RECORDS PROVIDED START

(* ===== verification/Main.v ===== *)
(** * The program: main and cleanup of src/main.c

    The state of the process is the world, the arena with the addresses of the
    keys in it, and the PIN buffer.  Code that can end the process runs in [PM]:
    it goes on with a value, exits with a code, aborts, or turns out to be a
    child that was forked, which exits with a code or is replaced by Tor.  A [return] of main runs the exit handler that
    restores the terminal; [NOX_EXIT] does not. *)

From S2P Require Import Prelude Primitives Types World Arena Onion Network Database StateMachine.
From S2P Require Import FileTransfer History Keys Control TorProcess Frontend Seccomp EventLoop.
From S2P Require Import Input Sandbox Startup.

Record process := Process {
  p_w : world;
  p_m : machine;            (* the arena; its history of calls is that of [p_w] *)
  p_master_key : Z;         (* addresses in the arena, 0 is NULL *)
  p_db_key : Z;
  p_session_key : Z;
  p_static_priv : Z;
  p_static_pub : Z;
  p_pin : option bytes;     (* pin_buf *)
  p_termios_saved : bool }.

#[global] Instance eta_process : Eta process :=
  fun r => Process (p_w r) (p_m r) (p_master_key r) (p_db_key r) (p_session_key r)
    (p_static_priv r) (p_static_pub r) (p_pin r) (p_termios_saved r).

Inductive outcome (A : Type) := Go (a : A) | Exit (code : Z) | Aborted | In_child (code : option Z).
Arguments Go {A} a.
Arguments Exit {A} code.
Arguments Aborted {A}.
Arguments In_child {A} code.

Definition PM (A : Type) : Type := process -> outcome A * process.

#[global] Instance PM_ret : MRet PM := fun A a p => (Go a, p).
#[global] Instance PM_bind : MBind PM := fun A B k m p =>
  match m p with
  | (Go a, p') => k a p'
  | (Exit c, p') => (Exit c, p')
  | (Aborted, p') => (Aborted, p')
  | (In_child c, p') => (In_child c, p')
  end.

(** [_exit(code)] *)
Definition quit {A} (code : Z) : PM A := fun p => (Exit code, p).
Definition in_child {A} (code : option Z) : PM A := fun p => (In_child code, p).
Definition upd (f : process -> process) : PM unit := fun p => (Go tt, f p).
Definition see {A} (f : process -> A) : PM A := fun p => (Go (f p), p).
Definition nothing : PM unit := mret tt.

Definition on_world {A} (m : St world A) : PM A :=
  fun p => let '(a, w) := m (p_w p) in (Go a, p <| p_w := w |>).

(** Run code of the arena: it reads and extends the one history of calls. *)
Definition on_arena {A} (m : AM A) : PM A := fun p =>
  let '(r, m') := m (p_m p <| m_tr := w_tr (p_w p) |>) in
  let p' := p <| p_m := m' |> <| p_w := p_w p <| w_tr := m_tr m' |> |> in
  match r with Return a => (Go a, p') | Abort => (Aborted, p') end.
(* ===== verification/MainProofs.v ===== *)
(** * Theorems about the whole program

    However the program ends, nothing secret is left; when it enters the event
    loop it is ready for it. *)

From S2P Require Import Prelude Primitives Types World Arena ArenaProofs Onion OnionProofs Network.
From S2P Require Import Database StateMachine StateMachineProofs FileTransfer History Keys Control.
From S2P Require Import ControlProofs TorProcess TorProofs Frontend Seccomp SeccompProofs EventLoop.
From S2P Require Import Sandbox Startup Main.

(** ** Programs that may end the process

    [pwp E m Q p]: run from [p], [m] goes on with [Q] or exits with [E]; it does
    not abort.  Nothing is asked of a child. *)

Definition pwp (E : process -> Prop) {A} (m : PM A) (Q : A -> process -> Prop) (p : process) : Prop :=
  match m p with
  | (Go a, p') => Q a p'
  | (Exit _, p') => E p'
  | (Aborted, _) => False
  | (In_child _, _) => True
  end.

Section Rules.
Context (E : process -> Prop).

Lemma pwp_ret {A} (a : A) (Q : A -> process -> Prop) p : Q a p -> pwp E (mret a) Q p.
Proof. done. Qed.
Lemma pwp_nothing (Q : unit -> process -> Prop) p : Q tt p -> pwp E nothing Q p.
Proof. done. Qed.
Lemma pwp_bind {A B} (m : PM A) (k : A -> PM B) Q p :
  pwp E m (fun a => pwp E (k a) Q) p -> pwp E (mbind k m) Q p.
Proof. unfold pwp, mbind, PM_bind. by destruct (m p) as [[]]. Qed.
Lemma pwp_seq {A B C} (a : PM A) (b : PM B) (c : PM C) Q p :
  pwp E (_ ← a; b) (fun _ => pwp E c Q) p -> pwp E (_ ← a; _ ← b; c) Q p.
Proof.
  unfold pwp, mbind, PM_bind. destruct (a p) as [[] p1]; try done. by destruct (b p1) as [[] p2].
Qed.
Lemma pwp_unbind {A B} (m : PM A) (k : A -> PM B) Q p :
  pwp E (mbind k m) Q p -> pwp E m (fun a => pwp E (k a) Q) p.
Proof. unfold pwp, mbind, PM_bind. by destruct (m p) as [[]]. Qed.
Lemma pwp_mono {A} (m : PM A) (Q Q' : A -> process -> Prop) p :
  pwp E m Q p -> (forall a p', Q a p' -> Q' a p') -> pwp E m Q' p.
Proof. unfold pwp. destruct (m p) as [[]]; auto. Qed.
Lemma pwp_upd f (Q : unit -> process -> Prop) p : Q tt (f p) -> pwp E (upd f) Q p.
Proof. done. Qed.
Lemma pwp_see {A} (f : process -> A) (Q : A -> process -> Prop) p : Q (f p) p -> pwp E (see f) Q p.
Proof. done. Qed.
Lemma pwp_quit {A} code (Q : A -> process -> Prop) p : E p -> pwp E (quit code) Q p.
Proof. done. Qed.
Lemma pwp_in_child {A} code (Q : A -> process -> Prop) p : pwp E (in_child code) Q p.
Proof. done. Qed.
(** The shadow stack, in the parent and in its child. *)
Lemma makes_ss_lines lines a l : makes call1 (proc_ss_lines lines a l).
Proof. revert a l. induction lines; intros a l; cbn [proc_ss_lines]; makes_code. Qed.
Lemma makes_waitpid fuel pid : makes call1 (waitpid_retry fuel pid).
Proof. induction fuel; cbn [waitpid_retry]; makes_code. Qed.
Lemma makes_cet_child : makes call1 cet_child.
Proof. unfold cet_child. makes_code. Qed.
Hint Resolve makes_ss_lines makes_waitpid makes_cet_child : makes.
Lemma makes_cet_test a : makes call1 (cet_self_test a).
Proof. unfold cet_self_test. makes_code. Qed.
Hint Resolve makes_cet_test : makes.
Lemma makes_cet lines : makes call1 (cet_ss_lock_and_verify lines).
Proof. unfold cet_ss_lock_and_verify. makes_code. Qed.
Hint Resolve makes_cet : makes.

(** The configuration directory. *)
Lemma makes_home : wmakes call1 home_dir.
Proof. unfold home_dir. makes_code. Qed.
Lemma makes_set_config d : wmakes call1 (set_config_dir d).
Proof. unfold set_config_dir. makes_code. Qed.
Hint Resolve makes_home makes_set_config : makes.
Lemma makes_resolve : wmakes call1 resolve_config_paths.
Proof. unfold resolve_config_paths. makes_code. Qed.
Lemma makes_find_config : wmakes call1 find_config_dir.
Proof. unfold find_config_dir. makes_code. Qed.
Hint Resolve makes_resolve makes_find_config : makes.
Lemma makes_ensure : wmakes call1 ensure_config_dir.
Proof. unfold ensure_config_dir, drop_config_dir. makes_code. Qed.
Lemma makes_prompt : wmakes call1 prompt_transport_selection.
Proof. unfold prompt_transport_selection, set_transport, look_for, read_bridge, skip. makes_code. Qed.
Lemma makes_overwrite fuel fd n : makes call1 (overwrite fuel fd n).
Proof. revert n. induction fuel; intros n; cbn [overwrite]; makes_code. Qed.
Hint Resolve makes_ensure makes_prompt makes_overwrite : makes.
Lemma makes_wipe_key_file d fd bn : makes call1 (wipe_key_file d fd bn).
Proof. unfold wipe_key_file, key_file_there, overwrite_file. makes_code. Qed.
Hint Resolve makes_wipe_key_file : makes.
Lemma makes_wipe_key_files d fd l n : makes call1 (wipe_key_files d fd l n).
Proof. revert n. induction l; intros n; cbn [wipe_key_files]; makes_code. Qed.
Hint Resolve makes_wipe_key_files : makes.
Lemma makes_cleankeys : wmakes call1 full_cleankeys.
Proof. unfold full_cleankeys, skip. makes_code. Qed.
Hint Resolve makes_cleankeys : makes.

RECORDS PROVIDED END

Using the entries above, find all lines with "verification". Copy them.

(* ===== verification/Main.v ===== *)
(* ===== verification/MainProofs.v ===== *)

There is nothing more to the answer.